Deathsmiles (Xbox 360)

Gamers looking for a classic shooter in the mold of Donpachi or Cotton will probably want to check out Deathsmiles. It comes from legendary shmup maestros Cave and has released on Xbox 360. Far from a mere arcade-port, this release includes several enhanced versions that include tweaked gameplay, improved graphics and other additional features. It's play mechanics are fairly standard, but there are a few twists that keep things interesting. There's several levels of difficulty as well, so players of different abilities can join in the fun. Look inside and discover why Deathsmiles is an entertaining and satisfying release that fans of the classic shooter won't want to miss.
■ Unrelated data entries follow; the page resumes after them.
(** * YouTube tool adapters: identifier extraction, time-boxed cache,
      parameter parsing and response shaping

    A shallow embedding of the TypeScript sources under [lib/youtube] and
    [app/(chat)/api/youtube], with the properties of their specification.

    Strings.  A JavaScript string is a sequence of UTF-16 code units.  It is
    modelled by [string], whose characters are the code units below 256
    (Latin-1); the character classes and [trim]/[toLowerCase] below are the
    JavaScript ones restricted to that range.

    Numbers.  Integers computed by [parseInt], [length] and the clock are
    modelled by [Z]; they are exact doubles up to 2^53. *)

From Stdlib Require Import ZArith QArith Qround Lqa Ascii String List Bool Lia DecimalString DecimalPos.
From stdpp Require Import base option list strings gmap.

Local Open Scope string_scope.
Local Open Scope list_scope.

(** ** Characters and character classes *)

Module Chars.

Definition code (c : ascii) : N := N_of_ascii c.

Definition in_range (lo hi : ascii) (c : ascii) : bool :=
  (code lo <=? code c)%N && (code c <=? code hi)%N.

(** [\d] *)
Definition isDigit (c : ascii) : bool := in_range "0" "9" c.

Definition isLower (c : ascii) : bool := in_range "a" "z" c.
Definition isUpper (c : ascii) : bool := in_range "A" "Z" c.

(** [[a-zA-Z0-9_-]], the identifier alphabet *)
Definition isIdChar (c : ascii) : bool :=
  isLower c || isUpper c || isDigit c || Ascii.eqb c "_" || Ascii.eqb c "-".

(** [\s] (also the characters removed by [trim]): TAB, LF, VT, FF, CR,
    SPACE and NO-BREAK SPACE are the white space and line terminators
    below 256. *)
Definition isSpace (c : ascii) : bool :=
  in_range "009" "013" c || Ascii.eqb c " " || Ascii.eqb c "160".

(** [\S] *)
Definition isNonSpace (c : ascii) : bool := negb (isSpace c).

(** [.] without the [s] flag: anything but a line terminator *)
Definition isDot (c : ascii) : bool :=
  negb (Ascii.eqb c "010" || Ascii.eqb c "013").

(** [[^\/\n\s]] *)
Definition isPathSegChar (c : ascii) : bool :=
  negb (Ascii.eqb c "/" || Ascii.eqb c "010" || isSpace c).

Definition isChar (c0 : ascii) (c : ascii) : bool := Ascii.eqb c0 c.

Definition oneOf (cs : string) (c : ascii) : bool :=
  existsb (Ascii.eqb c) (list_ascii_of_string cs).

(** The 256 code units of the model. *)
Definition alphabet : list ascii := map ascii_of_nat (seq 0 256).

End Chars.

(** ** Regular expressions

    The regular expressions of the sources are transcribed into [regex] and
    run by a backtracking matcher that follows the ECMAScript semantics:
    alternatives are tried left to right, a greedy quantifier tries one more
    iteration before the continuation (a lazy one the other way round), and
    an iteration of a star that consumes nothing is rejected. *)

Module Regex.

Inductive regex : Type :=
| Eps : regex
| Chr (p : ascii -> bool) : regex
| Seq (r1 r2 : regex) : regex
| Alt (r1 r2 : regex) : regex
| Star (greedy : bool) (r : regex) : regex
| Group (n : nat) (r : regex) : regex
| Bol : regex
| Eol : regex.

(** [r+], [r+?], [r?], [r{n}] and literals *)
Definition Plus (greedy : bool) (r : regex) : regex := Seq r (Star greedy r).
Definition Opt (r : regex) : regex := Alt r Eps.

Fixpoint Rep (n : nat) (r : regex) : regex :=
  match n with
  | O => Eps
  | S n' => Seq r (Rep n' r)
  end.

Fixpoint LitL (cs : list ascii) : regex :=
  match cs with
  | [] => Eps
  | c :: cs' => Seq (Chr (Chars.isChar c)) (LitL cs')
  end.

Definition Lit (s : string) : regex := LitL (list_ascii_of_string s).

(** Capture groups: the most recent binding of a group comes first. *)
Definition captures : Type := list (nat * list ascii).

Fixpoint capture (n : nat) (caps : captures) : option (list ascii) :=
  match caps with
  | [] => None
  | (m, w) :: caps' => if Nat.eqb n m then Some w else capture n caps'
  end.

Section Matcher.

Context {A : Type}.

(** [total] is the length of the whole input: [^] holds where nothing has
    been consumed yet. *)
Variable total : nat.

(** The iterations of a star: [step] runs the body once. *)
Fixpoint star_loop
    (step : list ascii -> captures -> (list ascii -> captures -> option A) -> option A)
    (greedy : bool) (k : list ascii -> captures -> option A)
    (fuel : nat) (s : list ascii) (caps : captures) {struct fuel} : option A :=
  let again :=
    match fuel with
    | O => None
    | S fuel' =>
        step s caps (fun s1 caps1 =>
          if (length s1 <? length s)%nat
          then star_loop step greedy k fuel' s1 caps1
          else None)
    end in
  if greedy then
    match again with Some x => Some x | None => k s caps end
  else
    match k s caps with Some x => Some x | None => again end.

Fixpoint rmatch (r : regex) (s : list ascii) (caps : captures)
    (k : list ascii -> captures -> option A) {struct r} : option A :=
  match r with
  | Eps => k s caps
  | Chr p =>
      match s with
      | c :: s' => if p c then k s' caps else None
      | [] => None
      end
  | Seq r1 r2 => rmatch r1 s caps (fun s1 caps1 => rmatch r2 s1 caps1 k)
  | Alt r1 r2 =>
      match rmatch r1 s caps k with
      | Some x => Some x
      | None => rmatch r2 s caps k
      end
  | Star greedy r1 => star_loop (rmatch r1) greedy k (length s) s caps
  | Group n r1 =>
      rmatch r1 s caps (fun s1 caps1 =>
        k s1 ((n, firstn (length s - length s1) s) :: caps1))
  | Bol => if (length s =? total)%nat then k s caps else None
  | Eol => match s with [] => k s caps | _ :: _ => None end
  end.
Japanese developers Cave have built quite a reputation among shooter aficionados over their long and stories career with legendary franchises such as Donpachi building quite an audience. Their newest release, the gothic Lolita shooter Deathsmiles keeps their standards high. It began life as an arcade game and is now translated and converted to the Xbox 360 with numerous enhancement and special modes. Players can also choose to play in the standard arcade mode with is a decent port of the original game, though the visuals look pixellated when you play in this mode. There's also a version 1.1 arranged mode that adds some features and the Xbox 360 mode that includes upgraded visuals plus the ability to control your secondary or familiar character. There are also additional variations of the game included with each mode, which include a Mega Black Label for the arcade mode that includes an additional playable character, a new level plus a new harder level of difficulty labeled 999 is available at the main menu. It's a very intense mode, so don't go into it lightly. Additional options available include the ability to resize the screen, play in co-op mode with a friend or online and a replay mode where you can relive your greatest battles. All of these modes add plenty of replay value to the game, though there are only so many ways to play through the levels. These extras do give the game the feeling of being a complete package and the special modes offer mostly welcome upgrades to the gameplay.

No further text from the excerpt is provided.